Minha retrospectiva literária parte 1: Não Abra – Contos de Terror

naoabra

Aproveitando o lançamento do meu quinto livro, Casa dos Sons, que será no dia 2 de junho, às 19h, no bar Cristal, em Brasília, pela Editora Nautilus, resolvi fazer uma retrospectiva de minha carreira literária e falar um pouco de cada um dos meus trabalhos. Para abrir a série, comento Não Abra – Contos de Terror, meu primeiro livro, publicado no início de 2009.

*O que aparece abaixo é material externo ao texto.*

Definition maxCommandRequestsPerMinute : Z := 64.
Definition MINUTE : Z := 60000.
Inductive RateOutcome := rate_accepted | rate_invalid | rate_stale | rate_limited.
Definition consumeCommandRateWindow (userId : jstr) (binding : ReplicaBinding) (credential : jstr) (d : Db)
    : RateOutcome * Db :=
  match lockReplica userId binding credential d with
  | None => (rate_invalid, d)
  | Some row =>
      if replicaIsStale d row then (rate_stale, d)
      else
        let fresh := mkWindow (replicaEpoch binding) (db_now d) 1 in
        let put w := (rate_accepted, set_windows d (<[replicaId binding := w]> (db_windows d))) in
        match db_windows d !! replicaId binding with
        | None => put fresh
        | Some w =>
            if negb (w_epoch w =? replicaEpoch binding) || (w_started w + MINUTE <=? db_now d) then put fresh
            else if w_count w <? maxCommandRequestsPerMinute
            then put (mkWindow (replicaEpoch binding) (w_started w) (w_count w + 1))
            else (rate_limited, d)
        end
  end.

Definition resultFromReceipt (commandId : jstr) (row : ReceiptRow) (attemptNumber : Z) (replay : bool) : SpikeCommandResult :=
  mkResult commandId (rc_resource row) (rc_digest row) (rc_state row)
    (if replay && bool_decide (rc_code row = code_applied) then code_already_applied else rc_code row)
    (rc_previous row) (rc_current row) attemptNumber.
Definition deniedResultFromDurableReceipt (commandId : jstr) (row : ReceiptRow) (attemptNumber : Z) : SpikeCommandResult :=
  mkResult commandId (rc_resource row) (rc_digest row) state_denied code_command_denied
    (rc_previous row) (rc_current row) attemptNumber.
Definition user : jstr := "maria".
Definition binding : ReplicaBinding := mkBinding "aaaaaaaa-aaaa-4aaa-8aaa-aaaaaaaaaaa1" 3.
Definition secret : jstr := "a credential of more than thirty characters".
Definition id : jstr := "bbbbbbbb-bbbb-4bbb-8bbb-bbbbbbbbbbb2".
Definition resource : jstr := "55555555-5555-4555-8555-555555555501".
Definition incarnation : jstr := "75555555-5555-4555-8555-555555555501".
Definition update : SpikeCommand := mkCommand id resource_update resource incarnation 4 (Some (js "note")).

Definition replica (acknowledged : option Z) : ReplicaRow :=
  mkReplica user (toy_hash secret) 3 acknowledged (Some 7) None None None None.
Definition db (acknowledged : option Z) (active : bool) : Db :=
  mkDb 1000 1 9 {[resource := mkResource incarnation 4 (Some (js "old")) None]} ∅
    [mkGrant resource user active true true true] ∅ [] {[replicaId binding := replica acknowledged]} ∅ ∅.
Definition fresh : Db := db (Some 500) true.
Definition unchanged (d : Db) : Db := d.
Definition run (c : SpikeCommand) (n : Z) (d : Db) : queried Answer * Db :=
  executeCommands (H := no_numbers) toy_hash user binding secret [c] n unchanged d.
Definition after : Db := snd (run update 1 fresh).
Definition result : SpikeCommandResult :=
  mkResult id resource (commandDigest (H := no_numbers) toy_hash update binding) state_applied code_applied 4 5 1.
Definition stored : ReceiptRow :=
  mkReceipt (replicaId binding) 3 resource (commandDigest (H := no_numbers) toy_hash update binding)
    state_applied code_applied 4 5.
End ServerSample.

Module ServerWitnesses.
Import ServerSample.
#[local] Existing Instance no_numbers.

Lemma admitted_fresh : admitted toy_hash user binding secret fresh.
Proof. exists (replica (Some 500)). split; vm_compute; reflexivity. Qed.

Theorem ledger_exactly_once_witness :
  length (db_events (snd (run update 2 after))) = 1%nat /\ NoDup (event_key <$> db_events (snd (run update 2 after))).
Proof.
  split; [vm_compute; reflexivity|].
  apply (ledger_exactly_once toy_hash toy_hmac read_uuid fresh after (snd (run update 2 after))); [reflexivity..| |].
  - eapply (history_execute _ _ _ user binding secret [update] 1 unchanged fresh);
      [apply history_refl|unfold after, run; apply surjective_pairing].
  - eapply (history_execute _ _ _ user binding secret [update] 2 unchanged after);
      [apply history_refl|unfold run; apply surjective_pairing].
Defined.

Theorem replayed_command_witness :
  run update 2 after = (Ok (mkAnswer 200 (ResultsBody [resultFromReceipt id stored 2 true])), after).
Proof.
  unfold run. rewrite (replayed_command toy_hash user binding secret update 2 unchanged after stored
    (mkResource incarnation 5 (Some (js "note")) None)); [vm_compute; reflexivity| |vm_compute; reflexivity..|done|vm_compute; reflexivity].
  exists (replica (Some 500)). split; vm_compute; reflexivity.
Defined.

Não Abra reúne contos que escrevi por cerca de 20 anos. Trata-se de narrativas fantásticas, sobrenaturais e de horror com diversos temas, de relatos fantasmagóricos a enredos surreais. Gosto muito da história que dá nome ao livro, que mostra uma maldição transmitida de pai para filho por meio de uma carta que não se deve abrir (daí o Não Abra). Outra favorita é Padre Virgílio, escrita originalmente em 1990, com toques macabros e inspirada na música do Black Sabbath, a quem dedico meu primeiro volume impresso.

Devo assinalar, que desde essa estreia, já promovia intersecção de outras expressões que me influenciam, como cinema, artes visuais e música, com a literatura. Sempre trago essas referências e em Casa dos Sons isso se consolida com mais evidência.

Não Abra – Contos de Terror foi editado com recursos do Fundo da Arte e Cultura (FAC) do Distrito Federal. Publicar era um sonho mas até então não tinha ideia de como faria isso. Em 2006, incentivado pelo amigo Luiz Reis, hoje um dos donos da Editora Nautilus, pela qual lançarei meu próximo livro, inscrevi um projeto no FAC. Vale mencionar que a publicação saiu pela Thesaurus Editora, que se tornou uma parceira. Quatro dos meus livros estão à venda no site da Thesaurus.

Demorou a sair o resultado e fiquei sabendo que havia sido selecionado por intermédio do próprio Luiz Reis, numa noite de julho de 2008, tomando cerveja em um bar em Brasília, após voltar de uma viagem a Israel. A notícia significou surpresa maravilhosa, pois com os recursos do fundo banquei uma tiragem de mil exemplares.

Tive a oportunidade de divulgar Não Abra – Contos de Terror Brasil afora e até no exterior. Não quero soar pretensioso, mas acredito que este título, que teve a tiragem esgotada, virou cult. Muitos blogs e internautas o colocaram, entre obras famosas, como uma referência no terror. Me enche de orgulho volta e meia descobrir um link na internet a respeito dessa publicação ou alguém me mandar e-mails ou mensagens por redes sociais dizendo o tanto que gostou. Nada melhor para um autor do que atingir o público e obter retorno.